• [WHAT YOU WILL DO]:
Reproduce each line from the first in the data through the line that contains "cancelled on the" exactly; give nothing else.

Saved entries

(** static void io_uring_queue_mmap(int fd, io_uring_params& params, io_uring& ring)

    [r1], [r2], [r3] are the kernel's answers to the three mmap calls, in
    program order.  A [defer] guard (util/defer.hh) runs its function when
    its scope is left unless it was cancelled: the two guards run on the
    exceptional exits, in reverse order of construction, and both are
    cancelled on the normal exit.  [unmap_sq_ring] holds the first [ptr] by
    value and reads [ring.sq.ring_size] when it runs; [unmap_sqes] reads
    [ring.sq.sqes] and [params.sq_entries] when it runs.  The offset of the
    index array is spelled [sq_off.index_array] on line 55 and
    [sq_off.array] on line 66; the structure declares one such field,
    [index_array]. *)
Definition io_uring_queue_mmap (fd : Z) (params : io_uring_params) (ring : io_uring)
    (k : kernel) (r1 r2 r3 : sys_resp) : outcome unit * io_uring * kernel :=
  let ring := with_sq (set_sq_ring_size
                (u32 (sqo_index_array (sq_off params) + sq_entries params * sizeof_uint32_t))) ring in
  let '(ptr, k) := sys_mmap k (sq_ring_size (sq ring)) fd IORING_OFF_SQ_RING r1 in
  match throw_system_error_on (ptr =? MAP_FAILED) (sys_errno r1) "mmap" with
  | Throw e => (Throw e, ring, k)
  | _ =>
  let unmap_sq_ring := fun (ring : io_uring) (k : kernel) =>
                         sys_munmap k ptr (sq_ring_size (sq ring)) in
  let ring := with_sq (set_sq_head (ptr + sqo_head (sq_off params))) ring in
  let ring := with_sq (set_sq_tail (ptr + sqo_tail (sq_off params))) ring in
  let ring := with_sq (set_sq_ring_mask (load32 (mem k) (ptr + sqo_ring_mask (sq_off params)))) ring in
  let ring := with_sq (set_sq_flags (ptr + sqo_flags (sq_off params))) ring in
  let ring := with_sq (set_sq_dropped (ptr + sqo_dropped (sq_off params))) ring in
  let ring := with_sq (set_sq_index_array (ptr + sqo_index_array (sq_off params))) ring in
  let '(ptr, k) := sys_mmap k (u64 (sq_entries params * sizeof_io_uring_sqe)) fd IORING_OFF_SQES r2 in
  let ring := with_sq (set_sq_sqes ptr) ring in
  match throw_system_error_on (sq_sqes (sq ring) =? MAP_FAILED) (sys_errno r2) "mmap" with
  | Throw e => (Throw e, ring, unmap_sq_ring ring k)
  | _ =>
  let unmap_sqes := fun (ring : io_uring) (k : kernel) =>
                      sys_munmap k (sq_sqes (sq ring)) (u64 (sq_entries params * sizeof_io_uring_sqe)) in
  let ring := with_sq (set_sqe_head 0) ring in
  let ring := with_sq (set_sqe_tail 0) ring in
  let ring := with_sq (set_pending false) ring in
  let ring := with_cq (set_cq_ring_size
                (u32 (cqo_cqes (cq_off params) + cq_entries params * sizeof_io_uring_cqe))) ring in
  let '(ptr, k) := sys_mmap k (cq_ring_size (cq ring)) fd IORING_OFF_CQ_RING r3 in
  match throw_system_error_on (ptr =? MAP_FAILED) (sys_errno r3) "mmap" with
  | Throw e => (Throw e, ring, unmap_sq_ring ring (unmap_sqes ring k))
  | _ =>
  let ring := with_cq (set_cq_head (ptr + cqo_head (cq_off params))) ring in
  let ring := with_cq (set_cq_tail (ptr + cqo_tail (cq_off params))) ring in
  let ring := with_cq (set_cq_ring_mask (load32 (mem k) (ptr + cqo_ring_mask (cq_off params)))) ring in
  let ring := with_cq (set_cq_overflow (ptr + cqo_overflow (cq_off params))) ring in
  let ring := with_cq (set_cq_cqes (ptr + cqo_cqes (cq_off params))) ring in
  (Ok tt, ring, k)
  end end end.

(** void io_uring_queue_init(uint32_t entries, io_uring& ring, io_uring_setup_flags flags)

    [su] is the kernel's answer to io_uring_setup(entries, &p): its return
    value and the parameter block [p] as the call leaves it, [p.flags]
    having been set to [flags] before the call. *)
Definition io_uring_queue_init (entries : Z) (ring : io_uring) (flags : Z)
    (k : kernel) (su : setup_resp) (r1 r2 r3 : sys_resp) : outcome unit * io_uring * kernel :=
  if negb (Z.land flags SQPOLL =? 0)
  then (AssertFail "(flags & linux_abi::io_uring_setup_flags::SQPOLL) == 0", ring, k) else
  let p := su_params su in
  let fd := su_ret su in
  match throw_system_error_on (fd <? 0) (su_errno su) "io_uring_setup" with
  | Throw e => (Throw e, ring, k)
  | _ => io_uring_queue_mmap fd p ring k r1 r2 r3
  end.

(* The sizes of the three regions, as io_uring_queue_mmap computes them. *)
Definition sq_ring_bytes (p : io_uring_params) : Z :=
  u32 (sqo_index_array (sq_off p) + sq_entries p * sizeof_uint32_t).
Definition sqes_bytes (p : io_uring_params) : Z :=
  u64 (sq_entries p * sizeof_io_uring_sqe).
Definition cq_ring_bytes (p : io_uring_params) : Z :=
  u32 (cqo_cqes (cq_off p) + cq_entries p * sizeof_io_uring_cqe).

(** *** Slot acquisition: io_uring_get_sqe

    Returns the address of the slot, or [None] for nullptr. *)
Definition io_uring_get_sqe (ring : io_uring) : option Z * io_uring :=
  let next := u32 (sqe_tail (sq ring) + 1) in
  if u32 (next - sqe_head (sq ring)) >? sq_ring_size (sq ring) then (None, ring) else
  let sqe := sq_sqes (sq ring)
             + sizeof_io_uring_sqe * Z.land (sqe_tail (sq ring)) (sq_ring_mask (sq ring)) in
  (Some sqe, with_sq (set_sqe_tail next) ring).

(** *** Submission: do_io_uring_enter and io_uring_submit *)

(* A call of io_uring_enter(fd, to_submit, min_completed, flags, sig = nullptr). *)
Inductive syscall : Type :=
| sys_io_uring_enter (fd to_submit min_completed flags : Z).

(** static void do_io_uring_enter(io_uring& ring, unsigned submitted)

    [r] is the kernel's answer to the enter call. *)
Definition do_io_uring_enter (ring : io_uring) (submitted : Z) (r : sys_resp)
    : outcome unit * io_uring * list syscall :=
  let call := sys_io_uring_enter (ring_fd ring) submitted 0 GETEVENTS in
  if sys_ret r <? 0
  then (Throw (system_error (sys_errno r) "io_uring_enter"), with_sq (set_pending true) ring, [call])
  else (Ok tt, with_sq (set_pending false) ring, [call]).

(* The loop of io_uring_submit:
     while (ring.sq.sqe_head < ring.sq.sqe_tail) {
         ring.sq.index_array[tail_next & mask] = ring.sq.sqe_head & mask;
         ring.sq.sqe_head++;
         tail_next++;
     } *)
Fixpoint publish (fuel : nat) (s : io_uring_sq) (m : gmap Z Z) (tail_next mask : Z)
    : io_uring_sq * gmap Z Z * Z :=
  match fuel with
  | O => (s, m, tail_next)
  | S fuel' =>
      if sqe_head s <? sqe_tail s then
        let m := store32 m (sq_index_array s + sizeof_uint32_t * Z.land tail_next mask)
                         (Z.land (sqe_head s) mask) in
        publish fuel' (set_sqe_head (u32 (sqe_head s + 1)) s) m (u32 (tail_next + 1)) mask
      else (s, m, tail_next)
  end.

(* Iterations the loop needs: the distance between the two slot cursors. *)
Definition publish_fuel (s : io_uring_sq) : nat := Z.to_nat (sqe_tail s - sqe_head s).

(* Lines 130-147 of io_uring_submit: publish the filled slots, store the
   new tail, enter the kernel. [tail] is the value loaded on line 118. *)
Definition io_uring_submit_publish (ring : io_uring) (k : kernel) (tail : Z) (r : sys_resp)
    : outcome (option Z) * io_uring * kernel * list syscall :=
  let tail_next := tail in
  let mask := sq_ring_mask (sq ring) in
  let '(s, m, tail_next) := publish (publish_fuel (sq ring)) (sq ring) (mem k) tail_next mask in
  let ring := with_sq (fun _ => s) ring in
  let k := {| mappings := mappings k; mem := m |} in
  let submitted := u32 (tail_next - tail) in
  if negb (submitted =? 0) then
    let k := {| mappings := mappings k; mem := store32 (mem k) (sq_tail (sq ring)) tail_next |} in
    match do_io_uring_enter ring submitted r with
    | (Ok _, ring, calls) => (Ok (Some submitted), ring, k, calls)
    | (Throw e, ring, calls) => (Throw e, ring, k, calls)
    | (AssertFail msg, ring, calls) => (AssertFail msg, ring, k, calls)
    | (Undefined, ring, calls) => (Undefined, ring, k, calls)
    end
  else (Ok (Some submitted), ring, k, []).

(** unsigned io_uring_submit(io_uring& ring)

    The value is [Ok (Some n)] for [return n;] and [Ok None] for the bare
    [return;] of the pending branch, which hands no value to the caller.
    The last component lists the enter calls made, [r] being the kernel's
    answer to the one call the function can make.  The atomic loads and
    stores are plain loads and stores here: the function runs on one
    thread and the kernel's own writes happen between calls. *)
Definition io_uring_submit (ring : io_uring) (k : kernel) (r : sys_resp)
    : outcome (option Z) * io_uring * kernel * list syscall :=
  let tail := load32 (mem k) (sq_tail (sq ring)) in
  if pending (sq ring) then
    let submitted := u32 (tail - load32 (mem k) (sq_head (sq ring))) in
    if negb (submitted =? 0) then
      match do_io_uring_enter ring submitted r with
      | (Ok _, ring, calls) => (Ok None, ring, k, calls)
      | (Throw e, ring, calls) => (Throw e, ring, k, calls)
      | (AssertFail msg, ring, calls) => (AssertFail msg, ring, k, calls)
      | (Undefined, ring, calls) => (Undefined, ring, k, calls)
      end
    else io_uring_submit_publish (with_sq (set_pending false) ring) k tail r
  else io_uring_submit_publish ring k tail r.

(* Slots acquired and not yet handed to io_uring_submit. *)
Definition unsubmitted (ring : io_uring) : Z :=
  u32 (sqe_tail (sq ring) - sqe_head (sq ring)).

(* [n] consecutive calls of io_uring_get_sqe, with their results in order. *)
Fixpoint acquire_n (n : nat) (ring : io_uring) : list (option Z) * io_uring :=
  match n with
  | O => ([], ring)
  | S n' =>
      let '(sqe, ring) := io_uring_get_sqe ring in
      let '(rest, ring) := acquire_n n' ring in
      (sqe :: rest, ring)
  end.

(* Number of calls, among those of [acquire_n], that handed out a slot. *)
Definition handed_out (results : list (option Z)) : nat :=
  length (List.filter (fun r => match r with Some _ => true | None => false end) results).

• [ANSWER TO THIS EXERCISE]:
(** static void io_uring_queue_mmap(int fd, io_uring_params& params, io_uring& ring)

    [r1], [r2], [r3] are the kernel's answers to the three mmap calls, in
    program order.  A [defer] guard (util/defer.hh) runs its function when
    its scope is left unless it was cancelled: the two guards run on the
    exceptional exits, in reverse order of construction, and both are
    cancelled on the normal exit.  [unmap_sq_ring] holds the first [ptr] by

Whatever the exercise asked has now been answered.